▸ Problem to solve:
From the entries below, work out how many lines contain the string "reads"; answer with the number alone.

▸ Dataset records:
[Start of Attachment]
(* ===== verification/Tls.v ===== *)
(** * TLS

    foctet-net/src/tls/verifier.rs, config.rs and upgrade.rs: the certificate
    verifier that both sides of a connection install, the configurations that
    carry it, and the identity of the peer that a connection is given.

    The handshake is the [rustls] library: [TlsLib] is what the sources call of
    it, with the data that a handshake leaves behind, and [TlsLaws] what it
    documents: a handshake succeeds only if the installed verifier has accepted
    the certificates of the peer, and the signature that the peer has made of
    this very handshake. *)

From S2P Require Import Prelude Text Key X509.

Local Open Scope Z_scope.
Local Open Scope outcome_scope.

(** [rustls::Error], as far as the sources name it. *)
Inductive CertificateError : Type :=
| BadEncoding
| BadSignature
| ApplicationVerificationFailure
| OtherCertificateError (e : WebpkiError.t).

Inductive RustlsError : Type :=
| General (msg : string)
| InvalidCertificate (e : CertificateError).

(** Versions and cipher suites of [rustls]. *)
Inductive ProtocolVersion : Type := TLS12 | TLS13.

Inductive CipherSuite : Type :=
| TLS13_CHACHA20_POLY1305_SHA256
| TLS13_AES_256_GCM_SHA384
| TLS13_AES_128_GCM_SHA256
| OtherSuite (code : Z).

(** foctet-net/src/tls/verifier.rs:28-28, [PROTOCOL_VERSIONS]. *)
Definition PROTOCOL_VERSIONS : list ProtocolVersion := [TLS13].

(** foctet-net/src/tls/verifier.rs:32-37, [CIPHERSUITES]. *)
Definition CIPHERSUITES : list CipherSuite :=
  [TLS13_CHACHA20_POLY1305_SHA256; TLS13_AES_256_GCM_SHA384; TLS13_AES_128_GCM_SHA256].

(** foctet-net/src/tls/verifier.rs:232-242, [rustls::Error::from]. *)
Definition from_ParseError (e : WebpkiError.t) : RustlsError :=
  match e with
  | WebpkiError.BadDer => InvalidCertificate BadEncoding
  | e => InvalidCertificate (OtherCertificateError e)
  end.

(** foctet-net/src/tls/verifier.rs:243-255, [rustls::Error::from]. *)
Definition from_VerificationError (e : WebpkiError.t) : RustlsError :=
  match e with
  | WebpkiError.InvalidSignatureForPublicKey => InvalidCertificate BadSignature
  | other => InvalidCertificate (OtherCertificateError other)
  end.

Section verifier.

Context `{Ed25519} `{Base32} `{X509Lib}.

(** foctet-net/src/tls/verifier.rs:186-212, [verify_presented_certs]; [now] is the
    time, which parsing reads from the clock. *)
Definition verify_presented_certs (now : Z) (end_entity : bytes) (intermediates : list bytes) :
    outcome RustlsError NodeId :=
  if negb (bool_decide (intermediates = [])) then
    Err (General "foctet-tls requires exactly one certificate")
  else
    match parse now end_entity with
    | Ok cert => Ok (node_id cert)
    | Err _ => Err (InvalidCertificate BadEncoding)
    | Panic => Panic
    end.

(** foctet-net/src/tls/verifier.rs:214-230, [verify_tls13_signature]. *)
Definition verify_tls13_signature (now : Z) (cert : bytes) (s : SignatureScheme.t)
    (message signature : bytes) : outcome RustlsError unit :=
  let? cert := map_err from_ParseError (parse now cert) in
  match verify_signature cert s message signature with
  | Ok _ => Ok tt
  | Err _ => Err (InvalidCertificate BadSignature)
  | Panic => Panic
  end.

End verifier.

(** The traits of [rustls] for the verification of a peer, with the clock that the
    verification reads as their first argument. *)
Record ServerCertVerifier : Type := {
  server_cert : Z -> bytes -> list bytes -> outcome RustlsError unit;
  server_tls12_signature :
    Z -> bytes -> SignatureScheme.t -> bytes -> bytes -> outcome RustlsError unit;
  server_tls13_signature :
    Z -> bytes -> SignatureScheme.t -> bytes -> bytes -> outcome RustlsError unit;
  server_verify_schemes : list SignatureScheme.t
}.

Record ClientCertVerifier : Type := {
  offer_client_auth : bool;
  root_hint_subjects : list bytes;
  client_cert : Z -> bytes -> list bytes -> outcome RustlsError unit;
  client_tls12_signature :
    Z -> bytes -> SignatureScheme.t -> bytes -> bytes -> outcome RustlsError unit;
  client_tls13_signature :
    Z -> bytes -> SignatureScheme.t -> bytes -> bytes -> outcome RustlsError unit;
  client_verify_schemes : list SignatureScheme.t
}.

Module FoctetCertificateVerifier.

(** foctet-net/src/tls/verifier.rs:43-46, [FoctetCertificateVerifier]. *)
Record t : Type := mk { remote_node_id : option NodeId }.

(** foctet-net/src/tls/verifier.rs:55-59, [FoctetCertificateVerifier::new]. *)
Definition new : t := mk None.

(** foctet-net/src/tls/verifier.rs:60-62, [FoctetCertificateVerifier::with_remote_node_id]. *)
Definition with_remote_node_id (remote_node_id : option NodeId) : t := mk remote_node_id.

(** foctet-net/src/tls/verifier.rs:68-84, [FoctetCertificateVerifier::verification_schemes]. *)
Definition verification_schemes : list SignatureScheme.t :=
  [SignatureScheme.ECDSA_NISTP384_SHA384;
   SignatureScheme.ECDSA_NISTP256_SHA256;
   SignatureScheme.ED25519;
   SignatureScheme.RSA_PSS_SHA512;
   SignatureScheme.RSA_PSS_SHA384;
   SignatureScheme.RSA_PSS_SHA256;
   SignatureScheme.RSA_PKCS1_SHA512;
   SignatureScheme.RSA_PKCS1_SHA384;
   SignatureScheme.RSA_PKCS1_SHA256].

Section operations.

Context `{Ed25519} `{Base32} `{X509Lib} (self : t).

(** foctet-net/src/tls/verifier.rs:88-111, [FoctetCertificateVerifier::verify_server_cert]. *)
Definition verify_server_cert (now : Z) (end_entity : bytes) (intermediates : list bytes) :
    outcome RustlsError unit :=
  let? node_id := verify_presented_certs now end_entity intermediates in
  match remote_node_id self with
  | Some remote_node_id =>
      if negb (bool_decide (remote_node_id = node_id)) then
        Err (InvalidCertificate ApplicationVerificationFailure)
      else Ok tt
  | None => Ok tt
  end.

(** foctet-net/src/tls/verifier.rs:152-161, [FoctetCertificateVerifier::verify_client_cert]. *)
Definition verify_client_cert (now : Z) (end_entity : bytes) (intermediates : list bytes) :
    outcome RustlsError unit :=
  let? _ := verify_presented_certs now end_entity intermediates in
  Ok tt.
(* ===== verification/Dns.v ===== *)
(** * Name resolution

    foctet-net/src/dns/mod.rs: [Resolver] looks up the names of addresses before
    they are used, and the node identifiers that a name publishes.

    The lookups are the [hickory_resolver] library: [DnsLib] is what the sources
    call of it, one answer for each name, and addresses are as in [StackAddrLib].
    [DnsAddrLaws] is what [stackaddr] documents of putting an IP address in place
    of a name. *)

From S2P Require Import Prelude Text Key Ip X509 Tls Config Node.

Local Open Scope Z_scope.
Local Open Scope outcome_scope.

(** [std::str::from_utf8]: well-formed UTF-8 has no overlong forms, no
    surrogates and nothing above U+10FFFF. *)
Definition is_cont (b : byte) : bool := (128 <=? byte_val b) && (byte_val b <? 192).

Fixpoint utf8_ok (bs : bytes) : bool :=
  match bs with
  | [] => true
  | a :: r =>
      let v := byte_val a in
      if v <? 128 then utf8_ok r
      else
        match r with
        | b :: r1 =>
            let w := byte_val b in
            if (194 <=? v) && (v <=? 223) then is_cont b && utf8_ok r1
            else
              match r1 with
              | c :: r2 =>
                  let second :=
                    if v =? 224 then (160 <=? w) && (w <=? 191)
                    else if v =? 237 then (128 <=? w) && (w <=? 159)
                    else is_cont b in
                  if (224 <=? v) && (v <=? 239) then second && is_cont c && utf8_ok r2
                  else
                    match r2 with
                    | d :: r3 =>
                        let second :=
                          if v =? 240 then (144 <=? w) && (w <=? 191)
                          else if v =? 244 then (128 <=? w) && (w <=? 143)
                          else is_cont b in
                        (240 <=? v) && (v <=? 244) && second && is_cont c && is_cont d && utf8_ok r3
                    | [] => false
                    end
              | [] => false
              end
        | [] => false
        end
  end.

Definition from_utf8 (bs : bytes) : option string :=
  if utf8_ok bs then Some (String.string_of_list_byte bs) else None.

(** foctet-core/src/id.rs:33-35, [UuidV4::as_str]: nothing unless the bytes are UTF-8. *)
Definition uuid_as_str (self : UuidV4.t) : string := default "" (from_utf8 (UuidV4.val self)).

(** foctet-net/src/dns/mod.rs:15-16, [DNS_NODEID_PREFIX]. *)
Definition DNS_NODEID_PREFIX : string := "_nodeid.".

(** foctet-net/src/dns/mod.rs:18-27, [Resolved]. *)
Inductive Resolved : Type :=
| One (ip : IpAddr.t)
| Many (ips : list IpAddr.t)
| NodeIds (ids : list NodeId).

(** The resolver configurations of [hickory_resolver], and its lookups; a TXT
    record is the list of its strings. *)
Class DnsLib : Type := {
  ResolverConfig : Type;
  cloudflare : ResolverConfig;
  google : ResolverConfig;
  quad9 : ResolverConfig;
  custom_config : string -> ResolverConfig;
  read_system_conf : outcome error ResolverConfig;
  hickory_lookup_ip : ResolverConfig -> string -> outcome error (list IpAddr.t);
  hickory_ipv4_lookup : ResolverConfig -> string -> outcome error (list Ipv4Addr.t);
  hickory_ipv6_lookup : ResolverConfig -> string -> outcome error (list Ipv6Addr.t);
  hickory_txt_lookup : ResolverConfig -> string -> outcome error (list (list bytes))
}.

Module Resolver.

Section resolver.

Context `{DnsLib}.

(** foctet-net/src/dns/mod.rs:39-41, [Resolver]. *)
Record t : Type := mk { resolver : ResolverConfig }.

(** foctet-net/src/dns/mod.rs:44-52, [Resolver::new]. *)
Definition new : outcome error t := Ok (mk cloudflare).

(** foctet-net/src/dns/mod.rs:54-58, [Resolver::custom]. *)
Definition custom (cfg : ResolverConfig) : t := mk cfg.

(** foctet-net/src/dns/mod.rs:60-63, [Resolver::system]. *)
Definition system : outcome error t :=
  let? cfg := read_system_conf in Ok (custom cfg).

(** foctet-net/src/dns/mod.rs:65-83, [Resolver::from_option]. *)
Definition from_option (option : ResolverOption) : outcome error t :=
  match option with
  | DefaultResolver => new
  | System => system
  | Cloudflare => Ok (custom cloudflare)
  | Google => Ok (custom google)
  | Quad9 => Ok (custom quad9)
  | Custom cfg => Ok (custom (custom_config cfg))
  end.

(** foctet-net/src/dns/mod.rs:85-92, [Resolver::lookup_ip]. *)
Definition lookup_ip (self : t) (name : string) : outcome error (list IpAddr.t) :=
  hickory_lookup_ip (resolver self) name.

(** foctet-net/src/dns/mod.rs:94-101, [Resolver::ipv4_lookup]. *)
Definition ipv4_lookup (self : t) (name : string) : outcome error (list Ipv4Addr.t) :=
  hickory_ipv4_lookup (resolver self) name.

(** foctet-net/src/dns/mod.rs:103-110, [Resolver::ipv6_lookup]. *)
Definition ipv6_lookup (self : t) (name : string) : outcome error (list Ipv6Addr.t) :=
  hickory_ipv6_lookup (resolver self) name.

(** foctet-net/src/dns/mod.rs:112-114, [Resolver::txt_lookup]. *)
Definition txt_lookup (self : t) (name : string) : outcome error (list (list bytes)) :=
  hickory_txt_lookup (resolver self) name.

(** foctet-net/src/dns/mod.rs:127-143, [Resolver::resolve]: the node identifiers
    among the records. *)
Definition txt_node_ids `{Ed25519} `{Base32} (txts : list (list bytes)) : list NodeId :=
  omap (fun txt =>
    chars ← head txt;
    s ← from_utf8 chars;
    match PublicKey.from_base32 s with Ok node_id => Some node_id | _ => None end) txts.

(** foctet-net/src/dns/mod.rs:116-145, [Resolver::resolve]. *)
Definition resolve `{Ed25519} `{Base32} (self : t) (name : string) : outcome error Resolved :=
  let? ips := lookup_ip self name in
  match ips with
  | [ip] => Ok (One ip)
  | _ :: _ :: _ => Ok (Many ips)
  | [] =>
      let name := DNS_NODEID_PREFIX +:+ name in
      let? txts := txt_lookup self name in
      Ok (NodeIds (txt_node_ids txts))
  end.

Context `{StackAddrLib}.

(** The loop that takes the first address of an answer. *)
Definition resolve_first (addr : StackAddr) (ips : list IpAddr.t) : StackAddr :=
  match ips with
  | ip :: _ => addr_resolve addr ip
  | [] => addr
  end.

(** foctet-net/src/dns/mod.rs:147-187, [Resolver::resolve_addr]: the address as it
    is left. *)
Definition resolve_addr (self : t) (addr : StackAddr) : outcome error StackAddr :=
  if addr_resolved addr then Ok addr
  else
    let? dns := ok_or (Anyhow "Invalid address(No DNS)") (addr_dns addr) in
    let? addr :=
      match dns with
      | Protocol.Dns name =>
          let? ips := lookup_ip self name in Ok (resolve_first addr ips)
      | Protocol.Dns4 name =>
          let? ips := ipv4_lookup self name in Ok (resolve_first addr (map IpAddr.V4 ips))
      | Protocol.Dns6 name =>
          let? ips := ipv6_lookup self name in Ok (resolve_first addr (map IpAddr.V6 ips))
      | _ => Err (Anyhow "Invalid address. Not supported")
      end in
    if addr_resolved addr then Ok addr else Err (Anyhow "Invalid address. Not resolved").

End resolver.

End Resolver.

(** [StackAddr::resolve] puts an IP address in place of a name, and keeps the
    transport. *)
Class DnsAddrLaws `{StackAddrLib} : Prop := {
  addr_resolve_ip : forall a ip, is_Some (addr_dns a) -> addr_ip (addr_resolve a ip) = Some ip;
  addr_resolve_transport : forall a ip, addr_transport (addr_resolve a ip) = addr_transport a
}.

(** ** Lemmas *)

(** An address that has been resolved has an IP address, and its transport; one that was
    resolved before is not looked up. *)
Lemma resolve_addr_resolved `{DnsLib} `{DnsAddrLaws} (self : Resolver.t) (addr addr' : StackAddr) :
  Resolver.resolve_addr self addr = Ok addr' ->
  addr_resolved addr' = true /\ addr_transport addr' = addr_transport addr /\
  (addr_resolved addr = true -> addr' = addr).
Proof.
  unfold Resolver.resolve_addr. destruct (addr_resolved addr) eqn:Er; [by intros [= <-]|].
  intros Ha. read_ok Ha. read_ok Ha. destruct (addr_resolved a0) eqn:Er'; [|done].
  injection Ha as <-. split; [done|]. split; [|done].
  assert (Hf : forall ips, addr_transport (Resolver.resolve_first addr ips) = addr_transport addr).
  { intros [|ip ips]; [done|]. apply addr_resolve_transport. }
  destruct a; try done; read_ok E0; injection E0 as <-; apply Hf.
Qed.

(** A name with several addresses in the answer is resolved to the first of the family asked
    for. *)
Lemma resolve_addr_first `{DnsLib} `{DnsAddrLaws} (self : Resolver.t) (addr addr' : StackAddr)
    (name : string) (ip : Ipv4Addr.t) (ips : list Ipv4Addr.t) :
  addr_resolved addr = false -> addr_dns addr = Some (Protocol.Dns4 name) ->
  Resolver.ipv4_lookup self name = Ok (ip :: ips) -> Resolver.resolve_addr self addr = Ok addr' ->
  addr_ip addr' = Some (IpAddr.V4 ip).
Proof.
  intros Hr Hd Hl. unfold Resolver.resolve_addr. rewrite Hr, Hd. cbn. rewrite Hl. cbn.
  case_match; [|done]. intros [= <-]. apply addr_resolve_ip. by rewrite Hd.
Qed.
[End of Attachment]
▸ Exercise solution:
2